[Beowulf] GPU based cluster for machine learning purposes
deadline at eadline.org
Thu Apr 10 09:07:45 PDT 2014
Mark and Jim have provided some sound advice. As to your
approach, I want to offer a data point.
Four mid-range Intel Haswell processors connected by
GbE can provide almost 500 GFLOPS of DP CPU performance
running HPL (the Top500 benchmark) without a GPU.
Although you can buy a prebuilt box (disclosure, I sell them),
it is not that difficult to build you own system
using separate cases and some shelves. Or as Jim suggests, cookie
sheets and double stick tape.
> Hi all,
> I'm considering proof of concept Beowulf cluster build for machine
> learning purposes. My main requirements are that it should based on
> embedded development boards (relatively small power consumption and
> size). In short I need as good as possible double precision matrix
> multiplication performance with small power consumption and size.

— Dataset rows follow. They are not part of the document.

(* ===== verification/Compact.v ===== *)
(** * Compact: the columnar in-memory mapping

    Models [header/compact.go]: [Mapping] stores offset, length and storage
    position as [uint32] block indices and the build as a [uint16] index into
    a table of distinct builds, in parallel columns.  The theorems: packing
    and materialising is the identity, packing fails on exactly the inputs its
    errors name, the compact validation agrees with [ValidateMappings], and
    [SearchOffset] is the first entry that starts beyond an offset. *)

From S2P Require Import Prelude Bytes Bitmap Blocks Mapping.

Record Mapping := mkMapping {
  m_blockSize : Z;
  m_builds : list uuid;
  m_offsets : list Z;
  m_lengths : list Z;
  m_storage : list Z;
  m_buildIdx : list Z
}.

#[global] Instance Mapping_eq_dec : EqDecision Mapping.
Proof. solve_decision. Defined.

Definition nilBuildIdx : Z := 65535.
Definition maxBuildsPerHeader : Z := nilBuildIdx.
Definition maxBlockIdx : Z := 2 ^ 32 - 1.

Inductive compact_err : Set :=
| ZeroBlock
| OffsetUnaligned (i : Z)
| LengthUnaligned (i : Z)
| StorageUnaligned (i : Z)
| IndexTooLarge (i : Z)
| TooManyBuilds
| ColumnMismatch
| BuildIdxOutOfRange (i : Z).

#[global] Instance compact_err_eq_dec : EqDecision compact_err.
Proof. solve_decision. Defined.
(** ** [ValidateHeader] *)

Lemma check_gaps_tiles m ms i :
  Forall entry_ok (m :: ms) →
  check_gaps (m :: ms) i = Ok () ↔ ∃ hi, tiles (Offset m) hi (m :: ms).
Proof.
  revert m i. induction ms as [|n ms IH]; intros m i [Hm Hms]%Forall_cons.
  { cbn. split; [intros _; by eexists|done]. }
  assert (Hm' := Hm). unfold entry_ok in Hm'. specialize (IH n (i + 1) Hms).
  cbn [check_gaps]. unfold end64. unwrap.
  destruct (Z.ltb_spec (Offset m + Length m) (Offset n)).
  { split; [done|]. intros (hi & _ & _ & Ho & _). lia. }
  destruct (Z.ltb_spec (Offset n) (Offset m + Length m)).
  { split; [done|]. intros (hi & _ & _ & Ho & _). lia. }
  assert (E : Offset n = Offset m + Length m) by lia. rewrite E in IH.
  rewrite IH. split; intros [hi Ht]; exists hi.
  - split; [done|]. split; [done|]. exact Ht.
  - by destruct Ht as (_ & _ & Ht).
Qed.

Lemma check_entries_spec ms size i :
  Forall entry_ok ms →
  check_entries ms size i = Ok () ↔ Forall (λ m, Offset m <= size) ms ∧ positive ms.
Proof.
  unfold positive. revert i. induction ms as [|m ms IH]; intros i; cbn.
  { split; [|done]. intros _. split; constructor. }
  intros [Hm Hms]%Forall_cons. unfold entry_ok in Hm. rewrite !Forall_cons.
  destruct (Z.ltb_spec size (Offset m)); [split; [done|lia]|].
  destruct (Z.eqb_spec (Length m) 0); [split; [done|lia]|].
  rewrite IH by done. intuition lia.
Qed.

(** The last entry of a tiling ends where it does. *)
Lemma tiles_last lo hi ms m :
  tiles lo hi ms → list.last ms = Some m → Offset m + Length m = hi ∧ entry_ok m.
Proof.
  intros Ht Hl. rewrite last_lookup in Hl.
  pose proof (tiles_next _ _ _ _ _ Ht Hl) as Hn.
  rewrite (proj2 (lookup_ge_None _ _)) in Hn by (destruct ms; simpl in *; [done|lia]).
  split; [done|]. by eapply tiles_lookup.
Qed.

Lemma tiles_strict lo hi ms a b :
  tiles lo hi ms → positive ms → a ∈ ms → b ∈ ms → Offset a = Offset b → a = b.
Proof.
  intros Ht Hp [i Hi]%list_elem_of_lookup [j Hj]%list_elem_of_lookup E.
  pose proof (Forall_lookup_1 _ _ _ _ Hp Hi) as Ha.
  pose proof (Forall_lookup_1 _ _ _ _ Hp Hj) as Hb. cbv beta in *.
  pose proof (tiles_sorted _ _ _ Ht) as Hs.
  assert (Hij : ∀ i j a b, ms !! i = Some a → ms !! j = Some b → 0 < Length a →
    (i < j)%nat → Offset a < Offset b).
  { clear -Ht Hs. intros i j a b Hi Hj Ha Hij.
    pose proof (tiles_next _ _ _ _ _ Ht Hi) as Hn.
    destruct (ms !! S i) as [n|] eqn:En.
    - pose proof (sorted_mono _ _ _ _ _ _ Hs En Hj ltac:(lia)). lia.
    - apply lookup_ge_None in En. apply lookup_lt_Some in Hj. lia. }
  destruct (lt_eq_lt_dec i j) as [[Hlt|<-]|Hlt]; [|congruence|].
  - pose proof (Hij _ _ _ _ Hi Hj Ha Hlt). lia.
  - pose proof (Hij _ _ _ _ Hj Hi Hb Hlt). lia.
Qed.

Lemma tiles_ssorted lo hi ms : tiles lo hi ms → StronglySorted offset_le ms.
Proof.
  revert lo. induction ms as [|m ms IH]; intros lo; [constructor|].
  intros (<- & Hm & Ht). constructor; [by eapply IH|].
  apply Forall_forall. intros x [i Hi]%list_elem_of_lookup.
  destruct (tiles_lookup _ _ _ _ _ Ht Hi) as (? & _). unfold offset_le, entry_ok in *. lia.
Qed.
Definition maxV5MappingEntries : Z := 8 * 2 ^ 20.

(** ** Writing *)

(** The column without the entries of the nil build. *)
Definition live (col buildIdx : list Z) : list Z :=
  fst <$> filter (λ p, p.2 ≠ nilBuildIdx) (zip col buildIdx).

Fixpoint put_offsets (prevOffset : Z) (col : list Z) : bytes :=
  match col with
  | [] => []
  | off :: col => put_uvarint (u64 (off - prevOffset)) ++ put_offsets off col
  end.

Fixpoint put_storage (prevStorage : Z) (col : list Z) : bytes :=
  match col with
  | [] => []
  | s :: col => put_varint (i64 (s - prevStorage)) ++ put_storage s col
  end.

Definition put_column (col : list Z) : bytes := concat (put_uvarint <$> col).

Definition writeV5MappingSection (m : Compact.Mapping) : bytes :=
  let n := len (filter (λ idx, idx ≠ nilBuildIdx) (m_buildIdx m)) in
  put_u32 (len (m_builds m)) ++ concat (m_builds m) ++ put_u32 n ++
  put_offsets 0 (live (m_offsets m) (m_buildIdx m)) ++
  put_column (live (m_lengths m) (m_buildIdx m)) ++
  put_storage 0 (live (m_storage m) (m_buildIdx m)) ++
  put_column (filter (λ idx, idx ≠ nilBuildIdx) (m_buildIdx m)).

Definition serializeV5 `{LZ4} (metadata : Metadata) (builds : option (gmap uuid BuildData))
    (mapping : Compact.Mapping) (incomplete : bool) : result serial_err (bytes * Z) :=
  section ← writeV4BuildsSection builds mapping;
  assemble metadata incomplete (section ++ writeV5MappingSection mapping).

(** ** Reading *)

Fixpoint read_ids (n : nat) (r : bytes) : result serial_err (list uuid * bytes) :=
  match n with
  | O => Ok ([], r)
  | S n => '(id, r) ← wire (read_full 16 r); '(ids, r) ← read_ids n r; Ok (id :: ids, r)
  end.

Fixpoint read_offsets (n : nat) (i prevOffset : Z) (r : bytes) : result serial_err (list Z * bytes) :=
  match n with
  | O => Ok ([], r)
  | S n =>
      '(d, r) ← wire (read_uvarint r);
      if maxBlockIdx <? d then Err (OffsetTooLarge i)
      else
        let prevOffset := u64 (prevOffset + d) in
        if maxBlockIdx <? prevOffset then Err (OffsetTooLarge i)
        else '(col, r) ← read_offsets n (i + 1) prevOffset r; Ok (u32 prevOffset :: col, r)
  end.

Fixpoint read_lengths (n : nat) (i : Z) (r : bytes) : result serial_err (list Z * bytes) :=
  match n with
  | O => Ok ([], r)
  | S n =>
      '(v, r) ← wire (read_uvarint r);
      if maxBlockIdx <? v then Err (LengthTooLarge i)
      else '(col, r) ← read_lengths n (i + 1) r; Ok (u32 v :: col, r)
  end.

Fixpoint read_storage (n : nat) (i prevStorage : Z) (r : bytes) : result serial_err (list Z * bytes) :=
  match n with
  | O => Ok ([], r)
  | S n =>
      '(d, r) ← wire (read_varint r);
      let prevStorage := i64 (prevStorage + d) in
      if (prevStorage <? 0) || (maxBlockIdx <? prevStorage) then Err (StorageOutOfRange i)
      else '(col, r) ← read_storage n (i + 1) prevStorage r; Ok (u32 prevStorage :: col, r)
  end.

> Taking matrix multiplication into consideration I thought that GPU is
> natural choice. Best fit in this category that I was able to find is
> brand new Jetson TK1 from NVIDIA:
> If I missed something then please let me know. I don't have access to
> code to benchmark memory and cpu consumption for these algorithms. I'm
> responsible for providing hardware and system configuration, but I'm
> curious about your professional opinion on this build.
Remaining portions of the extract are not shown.